Next-generation sequencing reveals that HLA-DRB3, -DRB4, and -DRB5 may be associated with islet autoantibodies and risk for childhood type 1 diabetes

Abstract

The possible contribution of HLA-DRB3, -DRB4, and -DRB5 alleles to type 1 diabetes risk and to insulin autoantibody (IAA), GAD65 (GAD autoantibody [GADA]), IA-2 antigen (IA-2A), or ZnT8 against either of the three amino acid variants R, W, or Q at position 325 (ZnT8RA, ZnT8WA, and ZnT8QA, respectively) at clinical diagnosis is unclear. Next-generation sequencing (NGS) was used to determine all DRB alleles in consecutively diagnosed patients ages 1-18 years with islet autoantibody-positive type 1 diabetes (n = 970) and control subjects (n = 448). DRB3, DRB4, or DRB5 alleles were tested for an association with the risk of DRB1 for autoantibodies, type 1 diabetes, or both.

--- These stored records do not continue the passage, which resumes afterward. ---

(** X10.  In the record of a file whose blocks end below the largest [int]
    and hold fewer than [2 ^ 63] lines, the total [LH] equals [LF] when
    every block has a positive hit count, and is zero when no block has
    one (a negative count counts as not hit). *)
Theorem writeLcovRecord_all_or_nothing filePath blocks w fuel :
  Forall blockOk blocks ->
  totalLines blocks <= maxInt ->
  (Z.to_nat (totalLines blocks) < fuel)%nat ->
  (Forall (fun b => 0 < covered b) blocks ->
   writeLcovRecord fuel filePath blocks w
   = Some (w ++ ["TN:" +:+ newline; "SF:" +:+ filePath +:+ newline]
             ++ flat_map daLines blocks
             ++ ["LF:" +:+ strconv.Itoa (totalLines blocks) +:+ newline;
                 "LH:" +:+ strconv.Itoa (totalLines blocks) +:+ newline;
                 "end_of_record" +:+ newline]))
  /\ (Forall (fun b => covered b <= 0) blocks ->
      writeLcovRecord fuel filePath blocks w
      = Some (w ++ ["TN:" +:+ newline; "SF:" +:+ filePath +:+ newline]
                ++ flat_map daLines blocks
                ++ ["LF:" +:+ strconv.Itoa (totalLines blocks) +:+ newline;
                    "LH:" +:+ strconv.Itoa 0 +:+ newline;
                    "end_of_record" +:+ newline])).
Proof.
  intros Hok Hmax Hfuel.
  pose proof (totalLines_nonneg blocks) as Hnn.
  assert (Hmin : minInt <= 0) by (cbv; discriminate).
  assert (H0 : inInt 0) by (unfold inInt; cbv; split; discriminate).
  split; intros Hc; rewrite writeLcovRecord_spec by assumption.
  - rewrite (hitLines_all blocks Hc), !wrap_id by (unfold inInt; lia). reflexivity.
  - rewrite (hitLines_none blocks Hc), (wrap_id 0 H0), wrap_id by (unfold inInt; lia).
    reflexivity.
Qed.

(** ** Scanning *)

Definition noNewline (l : string) : Prop := strings.Count l "010" = 0%nat.
(** * Wire: provider parsing (wire/internal/wire/parse.go) and the generated
      guestbook injectors (samples/guestbook/wire_gen.go)

    A shallow embedding of the functions of [parse.go] that turn Go
    declarations into Wire's provider model, and of the three generated
    injector functions of the guestbook sample, followed by the properties
    proved about them.

    The Go standard library packages [go/types], [go/ast] and [go/token] are
    not part of the repository.  Their types are represented here by the
    operations the code calls on them (class [GoTypes]), so that every theorem
    holds for any behaviour of those operations; a small concrete universe of
    types ([Module Toy]) is used to run the definitions on examples. *)

From Stdlib Require Import ZArith Bool Lia Ascii String.
From stdpp Require Import base option list strings gmap.

Set Implicit Arguments.
Open Scope string_scope.

(* ================================================================== *)
(** ** Go runtime: panics *)
(* ================================================================== *)

(** A Go computation either yields a value or panics.  [OutOfFuel] is the
    outcome of a recursive function that was run with too little fuel. *)
Inductive result (A : Type) : Type :=
| Ok (a : A)
| Panic (msg : string)
| OutOfFuel.
Arguments Ok {A} a.
Arguments Panic {A} msg.
Arguments OutOfFuel {A}.

Definition rbind {A B} (m : result A) (k : A -> result B) : result B :=
  match m with
  | Ok a => k a
  | Panic msg => Panic msg
  | OutOfFuel => OutOfFuel
  end.

Notation "'let*' x ':=' c1 'in' c2" := (rbind c1 (fun x => c2))
  (at level 10, x name, c1 at level 200, c2 at level 200).
Notation "'let*' ' pat ':=' c1 'in' c2" :=
  (rbind c1 (fun x => match x with pat => c2 end))
  (at level 10, pat pattern, c1 at level 200, c2 at level 200).

(** [p != nil] for a pointer [p]. *)
Definition is_Some_bool {A} (p : option A) : bool :=
  match p with Some _ => true | None => false end.

(** [*p], [p.f] or [p.m()] for a pointer [p]: a run-time panic when [p] is
    nil. *)
Definition deref {A} (p : option A) : result A :=
  match p with
  | Some a => Ok a
  | None => Panic "nil pointer dereference"
  end.

(** [l[i]] on a slice: a run-time panic when [i] is out of range. *)
Definition index {A} (l : list A) (i : nat) : result A :=
  match l !! i with
  | Some a => Ok a
  | None => Panic "index out of range"
  end.

(** [l[i] = x] on a slice: a run-time panic when [i] is out of range. *)
Definition assign {A} (l : list A) (i : nat) (x : A) : result (list A) :=
  if decide (i < length l) then Ok (<[i := x]> l) else Panic "index out of range".

(** [for i := start; i < start+count; i++ { body }] where the body may leave
    the function early with a return value ([inl]) or fall through to the
    next iteration with an updated state ([inr]). *)
Fixpoint for_range {S R} (body : nat -> S -> result (R + S))
    (start count : nat) (s : S) : result (R + S) :=
  match count with
  | O => Ok (inr s)
  | Datatypes.S count' =>
      let* r := body start s in
      match r with
      | inl ret => Ok (inl ret)
      | inr s' => for_range body (Datatypes.S start) count' s'
      end
  end.

(* ================================================================== *)
(** ** go/token *)
(* ================================================================== *)

(** [token.Pos] is an integer offset into a file set. *)
Definition Pos := Z.
Bind Scope Z_scope with Pos.

(** [token.Position]. *)
Record Position := {
  Filename : string;
  Offset : Z;
  Line : Z;
  Column : Z
}.

(** [*token.FileSet], as far as [parse.go] uses it: [fset.Position(p)]. *)
Record FileSet := { FileSet_Position : Pos -> Position }.

(** [token.Token], the operators of unary and binary expressions.  Only
    [token.ARROW] ([<-]) is told apart by the code. *)
Inductive Token := ARROW | ADD | SUB | MUL | AND | NOT | XOR | OtherToken (name : string).

(* ================================================================== *)
(** ** errors *)
(* ================================================================== *)

(** Non-nil values of Go's [error] interface occurring in [parse.go]:
    the errors made by [errors.New] and [fmt.Errorf], and [*wireErr], an
    error with a position (fields [error] and [position], read by [Load]). *)
Inductive error :=
| errorString (s : string)
| wireErr (e : error) (position : Position).

Definition errors_New (s : string) : error := errorString s.

(* ================================================================== *)
(** ** go/ast *)
(* ================================================================== *)

(** Syntax nodes ([ast.Node]): every expression node of [go/ast], the field
    lists that type expressions contain, and the statements that can occur in
    the body of a function literal.  Fields that are themselves nodes and may
    be nil are options.  Comments are omitted. *)
#[warnings="-register-all"]
Inductive Node :=
| BadExpr (from : Pos)
| Ident (namePos : Pos) (name : string)
| Ellipsis (ellipsis : Pos) (elt : option Node)
| BasicLit (valuePos : Pos) (value : string)
| FuncLit (type_ : Node) (body : Node)
| CompositeLit (type_ : option Node) (lbrace : Pos) (elts : list Node)
| ParenExpr (lparen : Pos) (x : Node)
| SelectorExpr (x : Node) (sel : Node)
| IndexExpr (x : Node) (index_ : Node)
| SliceExpr (x : Node) (low high max : option Node)
| TypeAssertExpr (x : Node) (type_ : option Node)
| CallExpr (fun_ : Node) (args : list Node)
| StarExpr (star : Pos) (x : Node)
| UnaryExpr (opPos : Pos) (op : Token) (x : Node)
| BinaryExpr (x : Node) (op : Token) (y : Node)
| KeyValueExpr (key : Node) (value : Node)
| ArrayType (lbrack : Pos) (len : option Node) (elt : Node)
| StructType (struct : Pos) (fields : Node)
| FuncType (pos : Pos) (params : option Node) (results : option Node)
| InterfaceType (interface : Pos) (methods : Node)
| MapType (map_ : Pos) (key : Node) (value : Node)
| ChanType (begin : Pos) (value : Node)
| FieldList (pos : Pos) (list_ : list Node)
| Field (pos : Pos) (names : list Node) (type_ : option Node) (tag : option Node)
| BlockStmt (lbrace : Pos) (list_ : list Node)
| ExprStmt (x : Node)
| ReturnStmt (return_ : Pos) (results : list Node).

The association between type 1 diabetes and DRB1∗03:01:01 was affected by DRB3∗01:01:02 and DRB3∗02:02:01. These DRB3 alleles were associated positively with GADA but negatively with ZnT8WA, IA-2A, and IAA. The negative association between type 1 diabetes and DRB1∗13:01:01 was affected by DRB3∗01:01:02 to increase the risk and by DRB3∗02:02:01 to maintain a negative association. DRB4∗01:03:01 was strongly associated with type 1 diabetes (P = 10-36), yet its association was extensively affected by DRB1 alleles from protective (DRB1∗4:03:01) to high (DRB1∗04:01:01) risk, but its association with DRB1∗04:05:01 decreased the risk. HLA-DRB3, -DRB4, and -DRB5 affect type 1 diabetes risk and islet autoantibodies. HLA typing with NGS should prove useful to select participants for prevention or intervention trials.